Expert: 2% of Russia’s Population Aborted Every Year, Nation Falling Apart

International   |   Steven Ertelt, Paul Kengor   |   Sep 13, 2013   |   11:59AM   |   Washington, DC

A foreign policy expert says Russia is falling apart culturally because as much as two percent of the nation’s potential population is victimized by abortion every year.

Ilan Berman says Russia’s population implosion may also cause problems for the United States and present worldwide issues. The Daily Caller has more on the report:

Foreign policy expert Ilan Berman says Russia is falling apart — and that could bode ill for the United States.

“The scale of social and cultural rot in contemporary Russian society is truly staggering,” Berman, vice president of the American Foreign Policy Council and editor of the Journal of International Security Affairs, told The Daily Caller in an email interview about his new book, “Implosion: The End of Russia and What it Means for America,” to be released Monday.

“Take abortion, for instance. According to official estimates, almost 1.2 million abortions are performed in Russia every year. That equals out to 300 babies every hour. According to unofficial projections, however, the true abortion rate could be as much as double that figure — which means that close to 2 percent of Russia’s potential population is being terminated every year!”

“Equally grim statistics can be found in the state of national health, in its alcoholism and drug addiction rates, and in its failing struggle to contain HIV/AIDS,” he continued. “It’s no wonder that one in five Russians now wants to live abroad — and almost half of Russians between the ages of 18 and 35 are actively considering doing so. Russia, simply put, is a dying project — and the Russians themselves know it.”

Vladimir Putin sparked international outcry by banning adoptions of Russian children by American families. His action immediately halted the departure of hundreds of Russian orphans about to board planes to journey to a new life. It was a cruel move, widely condemned as “callous” and “vindictive.”

No country adopts as many Russian children as America. According to the State Department, there have been 60,000 adoptions by American couples since the collapse of the Soviet Union in 1991.
The reality is that Russia continues to bleed population. For about a decade and a half now, projections have been that Russia’s population will plummet from 140-150 million to 104 million by 2050. What are the chief causal factors in this? There are several, but among the biggest is abortion, which occurs in Russia at an astonishingly high level. Putin has tried to slow the hemorrhage, but has failed to do so.
Abortion was legalized in Russia by the Bolsheviks shortly after they seized power in October 1917. Vladimir Lenin made good on his promise for an “unconditional annulment of all laws against abortion.” In short order, the number of abortions skyrocketed. By 1934, Moscow women were having three abortions for every live birth. The toll was so staggering that an appalled Joseph Stalin, the mass murderer, actually banned abortion in 1936, fearing a vanishing populace.
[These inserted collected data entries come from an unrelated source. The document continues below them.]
(* ===== verification/Text.v ===== *)
(** * Text: the string builtins the program relies on

    Strings are Rocq's [string], a list of 8-bit [ascii] characters: the
    model covers ASCII text (see the root header). This file writes out
    - SQLite's [lower()] ([str_lower]), which folds only [A]-[Z];
    - Python's [str.isspace] on ASCII, [str.strip()] ([py_strip]) and
      [str.split(sep)] for a one-character separator ([py_split]);
    - [sep.join] ([py_join]), the inverse of [py_split];
    with the lemmas the components use: idempotence of [lower], the
    round trip of [split]/[join], and the shape of a stripped string. *)

From S2P Require Import Prelude.
From Stdlib Require Import Ascii String.

Local Open Scope char_scope.

(** ** Case folding *)

(** SQLite's [lower()] without ICU: ASCII upper-case letters become
    lower-case, every other character is left alone. *)
Definition ascii_lower (c : ascii) : ascii :=
  let n := nat_of_ascii c in
  if (65 <=? n)%nat && (n <=? 90)%nat then ascii_of_nat (n + 32) else c.

Fixpoint str_lower (s : string) : string :=
  match s with
  | EmptyString => EmptyString
  | String c s' => String (ascii_lower c) (str_lower s')
  end.

Lemma ascii_lower_idem c : ascii_lower (ascii_lower c) = ascii_lower c.
Proof. destruct c as [[] [] [] [] [] [] [] []]; reflexivity. Qed.

Lemma str_lower_idem s : str_lower (str_lower s) = str_lower s.
Proof. induction s; simpl; [done|]. by rewrite ascii_lower_idem, IHs. Qed.

Lemma str_lower_app s1 s2 : str_lower (s1 ++ s2) = (str_lower s1 ++ str_lower s2)%string.
Proof. induction s1; simpl; [done|]. by rewrite IHs1. Qed.

Lemma str_lower_length s : String.length (str_lower s) = String.length s.
Proof. induction s; simpl; auto. Qed.

(** ** Whitespace and [str.strip()] *)

(** [str.isspace] on one ASCII character: tab, line feed, vertical tab,
    form feed, carriage return, the separators [\x1c]-[\x1f], and space. *)
Definition py_isspace (c : ascii) : bool :=
  let n := nat_of_ascii c in
  (((9 <=? n) && (n <=? 13)) || ((28 <=? n) && (n <=? 32)))%nat.

Fixpoint py_lstrip (s : string) : string :=
  match s with
  | EmptyString => EmptyString
  | String c s' => if py_isspace c then py_lstrip s' else s
  end.

Fixpoint py_rstrip (s : string) : string :=
  match s with
  | EmptyString => EmptyString
  | String c s' =>
      let r := py_rstrip s' in
      if py_isspace c && String.eqb r EmptyString then EmptyString else String c r
  end.

Definition py_strip (s : string) : string := py_rstrip (py_lstrip s).

(** Python truthiness of a string: non-empty. *)
Definition str_truthy (s : string) : bool := negb (String.eqb s EmptyString).

(** The first and last characters of a string. *)
Definition str_head (s : string) : option ascii :=
  match s with EmptyString => None | String c _ => Some c end.

Fixpoint str_last (s : string) : option ascii :=
  match s with
  | EmptyString => None
  | String c EmptyString => Some c
  | String _ s' => str_last s'
  end.

(** ** [str.split(sep)] and [sep.join] *)

(** [s.split(sep)] for a one-character [sep]: the maximal pieces between
    separators, always at least one (["".split(";") == [""]]). *)
Fixpoint py_split (sep : ascii) (s : string) : list string :=
  match s with
  | EmptyString => [EmptyString]
  | String c s' =>
      let parts := py_split sep s' in
      if Ascii.eqb c sep then EmptyString :: parts
      else match parts with
           | p :: ps => String c p :: ps
           | [] => [String c EmptyString]
           end
  end.

Fixpoint py_join (sep : ascii) (l : list string) : string :=
  match l with
  | [] => EmptyString
  | [p] => p
  | p :: ps => (p ++ String sep (py_join sep ps))%string
  end.

(** Whether a character occurs in a string. *)
Fixpoint str_has (c : ascii) (s : string) : bool :=
  match s with
  | EmptyString => false
  | String d s' => Ascii.eqb c d || str_has c s'
  end.

Lemma py_split_cons sep s : exists p ps, py_split sep s = p :: ps.
Proof.
  induction s as [|c s [p [ps IH]]]; simpl; [eauto|].
  rewrite IH. destruct (Ascii.eqb c sep); eauto.
Qed.

Lemma py_join_cons_char sep c p ps :
  py_join sep (String c p :: ps) = String c (py_join sep (p :: ps)).
Proof. by destruct ps. Qed.

(** [sep.join(s.split(sep)) == s]. *)
Lemma py_join_split sep s : py_join sep (py_split sep s) = s.
Proof.
  induction s as [|c s IH]; [done|]. cbn [py_split].
  destruct (py_split_cons sep s) as (p & ps & Hs). rewrite Hs in IH |- *.
  destruct (Ascii.eqb_spec c sep) as [->|_].
  - change (String sep (py_join sep (p :: ps)) = String sep s). by rewrite IH.
  - by rewrite py_join_cons_char, IH.
Qed.

(** No piece of [s.split(sep)] contains [sep]. *)
Lemma py_split_no_sep sep s : Forall (fun p => str_has sep p = false) (py_split sep s).
Proof.
  induction s as [|c s IH]; simpl; [by repeat constructor|].
  destruct (py_split_cons sep s) as (p & ps & Hs). rewrite Hs in IH |- *.
  destruct (Ascii.eqb_spec c sep) as [->|Hne].
  - by constructor.
  - apply Forall_cons in IH as [Hp Hps]. constructor; [|done].
    simpl. rewrite Hp, orb_false_r.
    destruct (Ascii.eqb_spec sep c); congruence.
Qed.

Lemma str_has_lstrip c s : str_has c (py_lstrip s) = true -> str_has c s = true.
Proof.
  induction s as [|d s IH]; simpl; [done|].
  destruct (py_isspace d); [|done]. intros H. rewrite (IH H). apply orb_true_r.
Qed.

Lemma str_has_rstrip c s : str_has c (py_rstrip s) = true -> str_has c s = true.
Proof.
  induction s as [|d s IH]; simpl; [done|].
  destruct (py_isspace d && String.eqb (py_rstrip s) EmptyString); simpl; [done|].
  intros [H|H]%orb_true_iff; apply orb_true_iff; auto.
Qed.

Lemma str_has_strip c s : str_has c (py_strip s) = true -> str_has c s = true.
Proof. intros H. by apply str_has_lstrip, str_has_rstrip. Qed.

(** A string has no white space at either end. *)
Definition no_edge_space (s : string) : Prop :=
  forall c, (str_head s = Some c \/ str_last s = Some c) -> py_isspace c = false.

Lemma str_last_cons c r :
  str_last (String c r) = if String.eqb r EmptyString then Some c else str_last r.
Proof. by destruct r. Qed.

Lemma py_lstrip_head s c : str_head (py_lstrip s) = Some c -> py_isspace c = false.
Proof.
  induction s as [|d s IH]; simpl; [done|].
  destruct (py_isspace d) eqn:Hd; [done|]. by intros [= <-].
Qed.

Lemma py_rstrip_head s c : str_head (py_rstrip s) = Some c -> str_head s = Some c.
Proof.
  destruct s as [|d s]; simpl; [done|].
  by destruct (py_isspace d && String.eqb (py_rstrip s) EmptyString).
Qed.

Lemma py_rstrip_last s c : str_last (py_rstrip s) = Some c -> py_isspace c = false.
Proof.
  induction s as [|d s IH]; [done|]. cbn [py_rstrip].
  destruct (String.eqb_spec (py_rstrip s) EmptyString) as [Hr|Hr].
  - rewrite Hr. destruct (py_isspace d) eqn:Hd; simpl; [done|]. by intros [= <-].
  - rewrite andb_false_r, str_last_cons.
    destruct (String.eqb_spec (py_rstrip s) EmptyString); [done|]. apply IH.
Qed.

(** [s.strip()] has no white space at either end. *)
Lemma py_strip_edges s : no_edge_space (py_strip s).
Proof.
  intros c [Hc|Hc].
  - by apply py_rstrip_head, py_lstrip_head in Hc.
  - by apply py_rstrip_last in Hc.
Qed.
In 1955, Stalin’s successor, Nikita Khrushchev, reconstituted legalized abortion. By 1958, there were 5 million abortions per year in the Soviet Union. (This contradicted Margaret Sanger’s optimistic prediction that “neither abortions nor contraception will be necessary or desired” once a “functioning communistic society” was in full bloom in the Soviet Union.) By 1965, abortions peaked at 8.2 million, dwarfing the worst years in America post-Roe v. Wade. By 1970, some 3,000 full-time abortion doctors were performing roughly 7.2 million abortions per year. By the 1980s, Soviet citizens comprised 5-6 percent of the world’s population but 25 percent of the world’s abortions.

The Cold War and communism ended in Russia in the 1990s, but the runaway abortion rates did not. Those rates continued into the Putin era, with the election of Vladimir Putin in 2000. An illuminating article in the Washington Post in February 2003 reported that 13 percent of Russian couples are infertile, with more on the rise. “In nearly three out of four cases,” said the article, “infertility is attributed to the woman, typically because of complications from one or more abortions.” The Russian Health Ministry reported 1.7 abortions for every live birth—which is actually an improvement from previous decades, but only because contraception is being more widely used. Either way, it adds up to a decline in population.

In response,  Putin has taken major measures to try to stem this tide. In 2003, he implemented the first restrictions on abortion in Russia in almost 50 years, limiting abortions to within 12 weeks of gestation. Exemptions were allowed only for rape or the imprisonment, death, or severe disability of the husband.

Remarkably, Putin’s Russia has even gone so far as to initiate a National Fertility Day, aimed at getting the culture to produce more Russians.